Le 19 septembre, les organisateurs des Rencontres de Bamako ont annoncé au Musée national du Mali le détail de la prochaine édition de cette biennale panafricaine consacrée à la photographie, décalée à décembre en raison des tensions qui minent le pays. Assis derrière une table drapée de rouge, les principaux partenaires de l’événement – Andogoly Guindo, le ministre malien de la culture, Bart Ouvry, l’ambassadeur de l’Union européenne au Mali, et enfin le chef du bureau de la coopération suisse – ont successivement pris le micro. Un personnage, toutefois, manquait sur l’estrade : l’ambassadeur français Joël Meyer, expulsé en février par la junte au pouvoir.

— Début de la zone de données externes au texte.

(* ===== verification/Ip4In.v ===== *)
(** * Ip4In: packets that come in

    src/lib/lwip/src/core/ipv4/ip4.c, [ip4_input], and the two places that make the
    reassembly send its messages. TCP is an interface. *)

From stdpp Require Import gmap.
From S2P Require Import Prelude Chksum Pbuf Inet Ip4Hdr Ip4Frag Ip4Out Icmp Udp.

(** [pbuf_realloc] to [n] bytes, when there are more. *)
Fixpoint pk_realloc (n : Z) (bufs : list (list Z)) : list (list Z) :=
  match bufs with
  | [] => []
  | b :: bs => if zlen b <? n then b :: pk_realloc (n - zlen b) bs else [take (Z.to_nat n) b]
  end.

(** [LWIP_IP_ACCEPT_UDP_PORT] *)
Definition LWIP_IP_ACCEPT_UDP_PORT (p : Z) : bool := p =? PP_HTONS 67.

Definition ip4_input_accept (n : netif) (dest : Z) : bool :=
  netif_is_up n && negb (ip4_addr_isany_val (nf_ip_addr n)) &&
  ((dest =? nf_ip_addr n) || ip4_addr_isbroadcast_u32 dest n).

(** Whether the packet is for the interface, and whether its source is to be checked:
    [m] is the memory from the IP header on. *)
Definition ip4_input_netif (n : netif) (m : list Z) (hlen : Z) : bool * bool :=
  let dest := IPH_DEST m in
  let mine :=
    if ip4_addr_ismulticast dest then netif_is_up n && negb (ip4_addr_isany_val (nf_ip_addr n))
    else ip4_input_accept n dest in
  if negb mine && (IPH_PROTO m =? IP_PROTO_UDP) && LWIP_IP_ACCEPT_UDP_PORT (le_val (mem_read (hlen + 2) 2 m))
  then (true, false)
  else (mine, true).

Definition ip4_source_valid (n : netif) (src : Z) (check_ip_src : bool) : bool :=
  if check_ip_src && negb (ip4_addr_isany_val src)
  then negb (ip4_addr_isbroadcast_u32 src n || ip4_addr_ismulticast src)
  else true.

(** [tcp_input(p, inp)], with the buffers from the IP header on. *)
Class TcpIn (A : Type) := tcp_input : list (list Z) -> ip_globals -> STO (ips A) unit.

Section input.
Context {A : Type} `{!UdpRecv A, !TcpIn A}.
Open Scope st_scope.

(** The messages for the datagrams the reassembly has given up. *)
Definition send_exceeded : STO (ips A) unit :=
  let? s := sto_get in
  sto_mod (fun s => s <| st_reass := (st_reass s) <| rs_exceeded := [] |> |>) ;?;
  sto_iter (fun q => icmp_time_exceeded (q ++ st_behind s) ICMP_TE_FRAG) (reverse (rs_exceeded (st_reass s))).

Definition ip_reass_tmr_call : STO (ips A) unit :=
  let? s := sto_get in
  match ip_reass_tmr (st_reass s) with
  | None => sto_stop
  | Some r => sto_mod (fun s => s <| st_reass := r |>) ;?; send_exceeded
  end.

Definition ip4_reass_call (bufs : list (list Z)) : STO (ips A) (option (list (list Z))) :=
  let? s := sto_get in
  match ip4_reass (concat bufs) (zlen bufs) (st_reass s) with
  | None => sto_stop
  | Some (q, r) => sto_mod (fun s => s <| st_reass := r |>) ;?; send_exceeded ;?; sto_ret q
  end.

(** The upper layers. *)
Definition ip4_deliver (bufs : list (list Z)) (hlen : Z) (g : ip_globals) : STO (ips A) unit :=
  let? s := sto_get in
  match bufs with
  | [] => sto_stop
  | b :: _ =>
      if IPH_PROTO b =? IP_PROTO_UDP then udp_input bufs g
      else if IPH_PROTO b =? IP_PROTO_TCP then tcp_input bufs g
      else if IPH_PROTO b =? IP_PROTO_ICMP then icmp_input bufs g
      else if negb (ip4_addr_isbroadcast_u32 (current_iphdr_dest g) (st_netif s)) && negb (ip4_addr_ismulticast (current_iphdr_dest g))
           then icmp_dest_unreach (b ++ st_behind s) ICMP_DUR_PROTO
           else sto_ret tt
  end.

Definition ip4_input (bufs : list (list Z)) : STO (ips A) Z :=
  let? s := sto_get in
  let n := st_netif s in
  match bufs with
  | [] => sto_stop
  | b :: _ =>
      let m := b ++ st_behind s in
      if negb (IPH_V m =? 4) then sto_ret ERR_OK
      else
        let iphdr_hlen := IPH_HL_BYTES m in
        let iphdr_len := lwip_htons (IPH_LEN m) in
        let bufs := if iphdr_len <? zlen (concat bufs) then pk_realloc iphdr_len bufs else bufs in
        let len := zlen (default [] (head bufs)) in
        if (len <? iphdr_hlen) || (zlen (concat bufs) <? iphdr_len) || (iphdr_hlen <? IP_HLEN) then sto_ret ERR_OK
        else if negb (inet_chksum 0 (take (Z.to_nat iphdr_hlen) m) =? 0) then sto_ret ERR_OK
        else
          let src := IPH_SRC m in
          let dest := IPH_DEST m in
          let '(mine, check_ip_src) := ip4_input_netif n m iphdr_hlen in
          if negb (ip4_source_valid n src check_ip_src) then sto_ret ERR_OK
          else if negb mine then sto_ret ERR_OK
          else
            let? r := (if negb (Z.land (IPH_OFFSET m) (PP_HTONS (Z.lor IP_OFFMASK IP_MF)) =? 0)
                       then ip4_reass_call bufs else sto_ret (Some bufs)) in
            match r with
            | None => sto_ret ERR_OK
            | Some bufs =>
                ip4_deliver bufs iphdr_hlen (mk_globals src dest iphdr_hlen) ;?;
                sto_ret ERR_OK
            end
  end.
End input.
(** C35: [udp_bind] always returns. Asked for a port, it binds the control block to it unless
    another one is in the way; asked for none, it finds one from 0xc000 on that no control
    block uses, as long as there are fewer than 0x4000 of them, wherever the search
    starts. The control block is then in the list with the address asked for; nothing else
    about it changes, and nothing about any other. If it fails, no control block
    changes. *)
Theorem udp_bind_binds s pcb ip port : udp_ok s -> pcb <> 0 -> pcb ∉ st_pcb_free s -> zlen (udp_pcbs s) < 0x4000 ->
  exists err s', udp_bind pcb ip port s = Some (err, s') /\ udp_ok s' /\
    (err = ERR_OK <-> port = 0 \/ port_taken s pcb (default IPADDR_ANY ip) port = false) /\
    (err <> ERR_OK -> err = ERR_USE /\ udp_pcbs s' = udp_pcbs s /\ st_pcb s' = st_pcb s) /\
    (err = ERR_OK -> exists p, p <> 0 /\ (port <> 0 -> p = port) /\
      (port = 0 -> UDP_LOCAL_PORT_RANGE_START <= p <= UDP_LOCAL_PORT_RANGE_END /\ forall q, q ∈ udp_pcbs s -> up_local_port (pcb_get s q) <> p) /\
      pcb_get s' pcb = (pcb_get s pcb) <| up_local_ip := default IPADDR_ANY ip |> <| up_local_port := p |> /\
      (forall q, q <> pcb -> pcb_get s' q = pcb_get s q) /\ (forall q, q ∈ udp_pcbs s' <-> q = pcb \/ q ∈ udp_pcbs s)).
Proof.
  intros Hok H0 Hfree Hlen. pose proof (bind_wp s pcb ip port Hok H0 Hfree) as H. apply swp_run in H as (err & s' & E & Hok' & H). exists err, s'. split; [done|]. split; [done|].
  destruct H as [(-> & p & last & -> & Hp & Hport & Hfresh) | (-> & (last & ->) & Htaken & Hall)].
  - split; [|split; [done|]].
    + split; [|done]. intros _. destruct (decide (port = 0)) as [|Hne]; [by left|right]. by apply Hport.
    + intros _. exists p. split; [done|]. split; [intros Hne; by apply Hport|]. split; [done|]. split; [rewrite bound_get; by rewrite decide_True|].
      split; [|intros q; by rewrite bound_pcbs]. intros q Hq. rewrite bound_get. by rewrite decide_False.
  - split; [|done]. split; [done|]. intros [-> | Hf]; [by specialize (Hall eq_refl); lia|]. destruct (decide (port = 0)) as [->|Hne]; [by specialize (Hall eq_refl); lia|].
    by rewrite Htaken in Hf.
Qed.

End props.
Lemma input_reassembled g q r ps : forall s, (forall p s', p ∈ ps -> st_netif s' = st_netif s -> ip4_input [p] s' = sto_bind (ip4_reass_call [p]) (after_reass IP_HLEN g) s') ->
  ps <> [] -> reass_all ((fun p => (p, 1)) <$> ps) (st_reass s) = Some (repeat None (pred (length ps)) ++ [Some q], r) -> rs_exceeded r = [] ->
  input_all ps s = ip4_deliver q IP_HLEN g (s <| st_reass := r |>).
Proof.
  induction ps as [|p ps IH]; intros s Hin Hne E Hr; [done|]. cbn [fmap list_fmap reass_all] in E.
  destruct (ip4_reass p 1 (st_reass s)) as [[q1 r1]|] eqn:Ep; [|done]. destruct (reass_all ((fun p => (p, 1)) <$> ps) r1) as [[rs r2]|] eqn:Ea; [|done].
  assert (rs_exceeded r1 = []) as Hr1.
  { apply given_up_all in Ea as [l El]. simplify_eq. rewrite Hr in El. symmetry in El. by apply app_eq_nil in El as [_ ?]. }
  unfold input_all. cbn [sto_iter]. run. assert (p ∈ p :: ps) as Hp by left.
  unfold sto_bind at 1. rewrite (Hin p s Hp eq_refl). unfold sto_bind at 1. rewrite (reass_call_quiet p s q1 r1 Ep Hr1).
  destruct ps as [|p2 ps].
  - cbn in Ea, E. simplify_eq. cbn [sto_iter after_reass]. unfold sto_bind, sto_ret. by destruct (ip4_deliver q IP_HLEN g _) as [[[] ?]|].
  - cbn [pred length repeat app] in E. simplify_eq. cbn [after_reass]. change (input_all (p2 :: ps) (s <| st_reass := r1 |>) = ip4_deliver q IP_HLEN g (s <| st_reass := r |>)).
    rewrite (IH (s <| st_reass := r1 |>)); [done| |done|exact Ea|done]. intros p' s' Hp' Hn. apply Hin; [by right|done].
Qed.
End fragments.

(** ** The datagram that goes out *)

Lemma elem_of_concat_zlen {B} (x : list B) l : x ∈ l -> zlen x <= zlen (concat l).
Proof. intros (l1 & l2 & ->)%list_elem_of_split. rewrite concat_app, zlen_app. cbn [concat]. rewrite zlen_app. pose proof (zlen_nonneg (concat l1)). pose proof (zlen_nonneg (concat l2)). lia. Qed.

Section send.
Context {A : Type}.
Implicit Types s : ips A.
Open Scope st_scope.

Lemma iter_output dst qs : forall s, exists s', sto_iter (fun q => netif_output q dst ;?; sto_ret tt) qs s = Some (tt, s') /\ st_sent s' = reverse ((fun x => (x, dst)) <$> qs) ++ st_sent s.
Proof.
  induction qs as [|q qs IH]; intros s; [by exists s|]. cbn [sto_iter]. unfold netif_output. run.
  match goal with |- exists s', sto_iter _ _ ?s1 = _ /\ _ => destruct (IH s1) as (s' & E & Hs) end. exists s'. unfold netif_output in E. split; [exact E|]. rewrite Hs.
  cbn [fmap list_fmap]. by rewrite reverse_cons, <- app_assoc.
Qed.

(** What [hand_out] gives to the link: the packet, or its pieces. *)
Lemma hand_out_packets s tos id ttl proto src dst P b bs room : is_u8 tos -> is_u16 id -> is_u8 ttl -> is_u8 proto -> is_u32 src -> is_u32 dst ->
  let hdr := ip_hdr_out tos (IP_HLEN + zlen P) id ttl proto src dst in
  concat (b :: bs) = hdr ++ P -> IP_HLEN <= zlen b -> 0 < zlen P <= 0xFFFF - IP_HLEN -> 28 <= nf_mtu (st_netif s) < 65536 -> st_mem s = [] ->
  let m := nf_mtu (st_netif s) - IP_HLEN in
  exists ps err s', hand_out (mk_packet room (b :: bs)) dst s = Some (err, s') /\ st_sent s' = reverse ((fun x => (x, dst)) <$> ps) ++ st_sent s /\
    (ps = [hdr ++ P] \/ (m < zlen P /\ ps = frag_packet hdr <$> cut (Z.to_nat 0x2000) (8 * (m / 8)) m 0 P)).
Proof.
  intros Htos Hid Httl Hproto Hsrc Hdst hdr Hb Hb1 HP Hmtu Hmem m. assert (pk_tot_len (mk_packet room (b :: bs)) = IP_HLEN + zlen P) as Ez.
  { unfold pk_tot_len, pk_bytes. cbn [pk_bufs]. by rewrite Hb, zlen_app. }
  destruct (Z.le_gt_cases (IP_HLEN + zlen P) (nf_mtu (st_netif s))) as [Hle|Hgt].
  - rewrite hand_out_fits by (right; lia). unfold pk_bytes. cbn [pk_bufs]. rewrite Hb. eexists [hdr ++ P], _, _. split; [unfold netif_output; run; reflexivity|]. split; [done|by left].
  - unfold hand_out. run. rewrite Ez. replace (nf_mtu (st_netif s) =? 0) with false by lia. replace (nf_mtu (st_netif s) <? IP_HLEN + zlen P) with true by lia. cbn [negb andb].
    unfold frag_output. run. cbn [pk_bufs]. rewrite Hmem. rewrite (ip4_frag_eq tos id ttl proto src dst P b bs) by (try done; apply Forall_forall; intros x Hx;
      pose proof (elem_of_concat_zlen x _ Hx) as H; rewrite Hb, zlen_app in H; change (zlen hdr) with 20 in H; unfold IP_HLEN in *; lia).
    fold hdr m. set (ps := frag_packet hdr <$> _). run.
    match goal with |- context [sto_iter _ ps ;?; _] => idtac end.
    destruct (iter_output dst ps (s <| st_mem := [] |>)) as (s' & E & Hs). eexists ps, _, s'. split; [erewrite run_some by exact E; reflexivity|]. split; [exact Hs|]. right. split; [unfold m; lia|done].
Qed.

Lire l’entretien Art africain : « Il n’y a même pas de discussion à avoir sur les restitutions, il faut rendre »

L’Institut français, qui œuvre au rayonnement hexagonal à l’étranger, doit pourtant apporter 200 000 euros aux Rencontres de Bamako – un engagement signé en 2021, avant l’escalade des tensions entre les deux pays. Soit près de la moitié d’un budget drastiquement rétréci après la défection de plusieurs partenaires inquiets de la situation politique au Mali.

Dans son allocution, le ministre Andogoly Guindo a pris soin de remercier la contribution française. Mais il marchait sur des œufs. Cinq jours plus tard, le 24 septembre, à l’assemblée générale des Nations unies, le premier ministre malien par intérim s’en est violemment pris à la France, accusée de « pratique néocoloniale, condescendante, paternaliste et revancharde ».

« Dans notre milieu, il n’y a aucun ressentiment antifrançais, assure pourtant l’architecte Cheikh Diallo, délégué général des Rencontres de Bamako. La seule politique qu’on veut mener, c’est celle de la culture. » Permettra-t-elle de maintenir un lien à l’heure où la machine diplomatique s’enraye ?

Crever l’abcès mémoriel

Depuis le discours de Ouagadougou, en 2017, jusqu’au sommet franco-africain de Montpellier, en 2021, Emmanuel Macron a fait du soft power culturel la clé de voûte de sa diplomatie en Afrique. Avec un enjeu crucial : « convaincre le continent de notre sincérité », résume Eva Nguyen Binh, présidente de l’Institut français.

Pour crever l’abcès mémoriel et contrer le travail de sape mené par la Russie ou la Chine, la France a fait de la restitution des biens africains spoliés l’une de ses priorités. Le retour, en février, des 26 trésors d’Abomey au Bénin a permis « d’irriguer la créativité contemporaine, de la faire ensuite circuler en France et de la donner à voir », déclarait le 1er septembre le président français lors de la conférence des ambassadeurs à l’Elysée : « C’est ça qu’il nous faut déployer partout, parce que ça change profondément le regard que beaucoup de pays ont de la France, que leurs opinions publiques ou leur jeunesse ont de la France. »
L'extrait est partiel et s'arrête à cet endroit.